Problem requirements:
Restrict the output to the lines below starting at the one that contains "length (cls_dict cls)" and ending at the one that contains "one of them", and restate them word for word, both ends included.

Material to process:
- - -

Lemma decorator_class depth c h :
    decorator lp (S depth) (Class c) h
    = match decorate_items (decorator lp depth) c
              (seq 0 match h !! c with
                     | Some cls => length (cls_dict cls)
                     | None => O
                     end) h with
      | (Returns _, h') => (Returns (Class c), h')
      | (Raises e, h') => (Raises e, h')
      end.
  Proof. done. Qed.

  (** C8 (as amended). Applied to a class all of whose directly-declared
      callable attributes are functions or methods, [decorator] replaces every
      one of them by its wrapper, mutates that class object in place and
      returns that same class object; every other class object, the bases
      among them, is left as it is, so inherited attributes stay unwrapped.
      If a directly-declared callable attribute is neither a function, a
      method nor a class, the application raises [ValueError], with the
      attributes before it already wrapped. *)
Theorem decorator_on_class depth c cls h :
    h !! c = Some cls ->
    NoDup (cls_dict cls).*1 ->
    (Forall (fun kv => simple_attr kv.2 = true) (cls_dict cls) ->
       decorator lp (S (S depth)) (Class c) h
       = (Returns (Class c),
          <[c := with_dict cls (wrap_attr lp <$> cls_dict cls)]> h)
       /\ forall b, b <> c ->
            (decorator lp (S (S depth)) (Class c) h).2 !! b = h !! b)
    /\ (forall d1 k v d2,
          cls_dict cls = d1 ++ (k, v) :: d2 ->
          Forall (fun kv => simple_attr kv.2 = true) d1 ->
          callable v = true -> isclass v = false ->
          isfunction v || ismethod v = false ->
          decorator lp (S (S depth)) (Class c) h
          = (Raises ValueError,
             <[c := with_dict cls ((wrap_attr lp <$> d1) ++ (k, v) :: d2)]> h)).
  Proof.
    intros Hc Hnodup. split.
    - intros Hsimple.
      assert (decorator lp (S (S depth)) (Class c) h
              = (Returns (Class c),
                 <[c := with_dict cls (wrap_attr lp <$> cls_dict cls)]> h))
        as Hrun.
      { rewrite decorator_class, Hc.
        rewrite (decorate_all_simple c cls h (decorator lp (S depth)));
          auto using decorator_simple. }
      split; [exact Hrun|].
      intros b Hb. rewrite Hrun. cbn [snd]. by rewrite lookup_insert_ne.
    - intros d1 k v d2 Hd Hsimple Hcall Hcls Hfun.
      rewrite decorator_class, Hc.
      rewrite (decorate_until_other c cls h (decorator lp (S depth))
                 Hnodup (decorator_simple depth) Hc d1 k v d2);
        auto using decorator_other.
  Qed.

- - -

Your response:
                     | Some cls => length (cls_dict cls)
                     | None => O
                     end) h with
      | (Returns _, h') => (Returns (Class c), h')
      | (Raises e, h') => (Raises e, h')
      end.
  Proof. done. Qed.

  (** C8 (as amended). Applied to a class all of whose directly-declared
      callable attributes are functions or methods, [decorator] replaces every
      one of them by its wrapper, mutates that class object in place and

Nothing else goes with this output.